You will never forget the sound of your boat’s hull hitting the rocks. In an instant, the seabed beneath us went from 103 feet to five feet to zero. We watched the depth gauge as we slowly moved the boat forward to anchor in shallower water. So bang, bang, bang. Sudden and loud. Full stop. We tried to back out, but it was too late. Blocked. The keel has been taken. Now what?

We were in Belleisle Sound off Kingcome Inlet, a remote wilderness described by authors Anne and Laurence Yeadon-Jones. Dreamspeaker Guide to the Broughtons as “one of the most spectacular settings to drop anchor”. But at that time, nothing was more beautiful than the sight of our buddy boat, the MV K’adalawi, a 37-foot trawler helmed by our friend Jonathon Rothwell. Thanks to his skill and the engine power of the trawler, we were easily freed. To drop anchor elsewhere and reflect on some of the most unpleasant results if we had sailed alone.

It’s true – there is safety in numbers. Organizing a cruise with fellow boaters (affectionately known as buddy boats) is a convenient way to expand your horizons to new waters and develop your seamanship skills, while reducing some risk. Between four boats we shared things like route planning through the rapids to new anchorages and the culinary frontiers of sea asparagus. Either by yacht club membership or with family and friends, casually , buddy boats accompany all or part of the trip at their own expense, in their own boats, to help each other.

A more formal option for gaining seafaring experience is to join a “flotilla”, a term borrowed from the military to identify a smaller number of ships within a larger fleet. Do a web search for “guided flotilla” and you’ll find various local and international companies offering professionally guided excursions, some of which include charter boats, which vary in cost (i.e. $2,000 initially ) depending on plan options.

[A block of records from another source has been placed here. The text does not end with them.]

(** * The CRF layer of [bilstm_ner.py]

    A shallow embedding of the dynamic programs of [BiLSTM_CRF]
    ([_forward_alg], [_score_sentence], [_viterbi_decode],
    [neg_log_likelihood]), of the construction of the transition matrix in
    [__init__], of the balanced corpus partition and of the load-or-train
    control flow of [main].

    Tensors of shape [(1, T)] and [(T,)] are lists of scores, a matrix is a
    list of rows.  Python exceptions are values of [exn], and every
    function that can raise returns a [result].  Scores are kept abstract
    behind the class [Score]: the Viterbi decoder and the gold-path scorer
    only add and compare them.  The instance on [Z] runs inside Rocq
    (sums of integer scores of moderate size are exact in the float
    tensors as well), the instance on [R] is the exact-arithmetic reading
    of the float tensors and carries [exp] and [ln] for the forward
    algorithm. *)

From Stdlib Require Import List Arith ZArith Bool Ascii String Lia.
From Stdlib Require Import Reals RList Lra.
Import ListNotations.

Set Implicit Arguments.

(** ** Exceptions *)

Inductive exn : Type :=
| IndexError
| RuntimeError
| AssertionError
| ZeroDivisionError
| KeyError
| FileNotFoundError
| UnpicklingError.

Inductive result (A : Type) : Type :=
| Ok (a : A)
| Raise (e : exn).

Arguments Ok {A} a.
Arguments Raise {A} e.

Definition bind {A B : Type} (c : result A) (k : A -> result B) : result B :=
  match c with
  | Ok a => k a
  | Raise e => Raise e
  end.

Declare Scope result_scope.
Delimit Scope result_scope with result.
Notation "x <- c ;; k" := (bind c (fun x => k))
  (at level 61, c at next level, right associativity) : result_scope.
Notation "' p <- c ;; k" := (bind c (fun x => let p := x in k))
  (at level 61, p pattern, c at next level, right associativity) : result_scope.
Open Scope result_scope.

Fixpoint mapM {A B : Type} (f : A -> result B) (l : list A) : result (list B) :=
  match l with
  | [] => Ok []
  | a :: l' => b <- f a ;; bs <- mapM f l' ;; Ok (b :: bs)
  end.

(** [l[i]] for a non-negative index. *)
Definition get {A : Type} (l : list A) (i : nat) : result A :=
  match nth_error l i with
  | Some a => Ok a
  | None => Raise IndexError
  end.

(** [l[i] = v] for a non-negative index. *)
Fixpoint set_at {A : Type} (l : list A) (i : nat) (v : A) : result (list A) :=
  match l, i with
  | [], _ => Raise IndexError
  | _ :: l', O => Ok (v :: l')
  | a :: l', S i' => r <- set_at l' i' v ;; Ok (a :: r)
  end.

(** ** Scores *)

Class Score (V : Type) : Type := {
  szero : V;
  sadd : V -> V -> V;
  ssentinel : V;          (* the constant -10000. *)
  sltb : V -> V -> bool   (* strict comparison *)
}.

#[export] Instance Z_Score : Score Z := {
  szero := 0%Z;
  sadd := Z.add;
  ssentinel := (-10000)%Z;
  sltb := Z.ltb
}.

Definition Rltb (x y : R) : bool := if Rlt_dec x y then true else false.

#[export] Instance R_Score : Score R := {
  szero := 0%R;
  sadd := Rplus;
  ssentinel := (-10000)%R;
  sltb := Rltb
}.

(** The model object, as far as the CRF layer reads it:
    [tagset_size = len(tag_to_ix)], [START = tag_to_ix[START_TAG]],
    [STOP = tag_to_ix[STOP_TAG]] and the [T x T] tensor [transitions],
    where [transitions[i][j]] scores the step to [i] from [j]. *)
Record BiLSTM_CRF (V : Type) : Type := {
  tagset_size : nat;
  START : nat;
  STOP : nat;
  transitions : list (list V)
}.

Section CRF.

Context {V : Type} `{Score V}.

(** Pointwise sum of two rows of the same length. *)
Definition zip_add (u v : list V) : list V :=
  map (fun p => sadd (fst p) (snd p)) (combine u v).

(** [u + v] on rows.  Equal lengths add pointwise; a row of length one is
    broadcast against the other; any other pair of lengths is torch's
    shape error. *)
Definition vadd (u v : list V) : result (list V) :=
  if List.length u =? List.length v then Ok (zip_add u v)
  else match u, v with
       | _, [b] => Ok (map (fun a => sadd a b) u)
       | [a], _ => Ok (map (fun b => sadd a b) v)
       | _, _ => Raise RuntimeError
       end.

(** [argmax]: [torch.max(vec, 1)] over a [(1, T)] tensor gives the index of
    the first maximal entry; over an empty row, shape [(1, 0)], torch
    refuses the reduction with an [IndexError]. *)
Fixpoint argmax_from (best_i : nat) (best : V) (i : nat) (l : list V) : nat :=
  match l with
  | [] => best_i
  | x :: l' =>
      if sltb best x then argmax_from i x (S i) l'
      else argmax_from best_i best (S i) l'
  end.

Definition argmax (vec : list V) : result nat :=
  match vec with
  | [] => Raise IndexError
  | x :: l => Ok (argmax_from 0 x 1 l)
  end.

Variable self : BiLSTM_CRF V.

(** [self.transitions[i, j]] *)
Definition trans (i j : nat) : result V :=
  row <- get (transitions self) i ;; get row j.

(** *** [_score_sentence] *)

Fixpoint score_loop (i : nat) (feats : list (list V)) (tags : list nat)
    (score : V) : result V :=
  match feats with
  | [] => Ok score
  | feat :: rest =>
      t1 <- get tags (i + 1) ;;
      t0 <- get tags i ;;
      tr <- trans t1 t0 ;;
      e <- get feat t1 ;;
      score_loop (S i) rest tags (sadd (sadd score tr) e)
  end.

Definition _score_sentence (feats : list (list V)) (tags : list nat) : result V :=
  let score := szero in
  let tags := START self :: tags in
  score <- score_loop 0 feats tags score ;;
  tr <- trans (STOP self) (last tags (START self)) ;;
  Ok (sadd score tr).

(** *** [_viterbi_decode] *)

Definition init_vars : result (list V) :=
  set_at (repeat ssentinel (tagset_size self)) (START self) szero.

Definition viterbi_next_tag (forward_var : list V) (next_tag : nat)
    : result (nat * V) :=
  row <- get (transitions self) next_tag ;;
  next_tag_var <- vadd forward_var row ;;
  best_tag_id <- argmax next_tag_var ;;
  v <- get next_tag_var best_tag_id ;;
  Ok (best_tag_id, v).

Definition viterbi_step (forward_var feat : list V)
    : result (list nat * list V) :=
  cells <- mapM (viterbi_next_tag forward_var) (seq 0 (tagset_size self)) ;;
  let bptrs_t := map fst cells in
  let viterbivars_t := map snd cells in
  forward_var <- vadd viterbivars_t feat ;;
  Ok (bptrs_t, forward_var).

Fixpoint viterbi_loop (feats : list (list V)) (forward_var : list V)
    (backpointers : list (list nat)) : result (list (list nat) * list V) :=
  match feats with
  | [] => Ok (backpointers, forward_var)
  | feat :: rest =>
      ' (bptrs_t, forward_var) <- viterbi_step forward_var feat ;;
      viterbi_loop rest forward_var (backpointers ++ [bptrs_t])
  end.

Our boat buddies not only pulled us off the rocks, but shared a pound of coffee, two trash bags, three hair ties, radar guidance in the fog, sausages with beans, and this in summary:

• Safety: extra hands for emergency help, sharing of tools and supplies if needed

• Learning: shared experience (good and bad) increases knowledge and confidence

• Buddies: the journey goes beyond and deeper than the boat that carries you.

Barb Thomson is a boating eenthusiast who regularly writes columns for the Comox Valley Record.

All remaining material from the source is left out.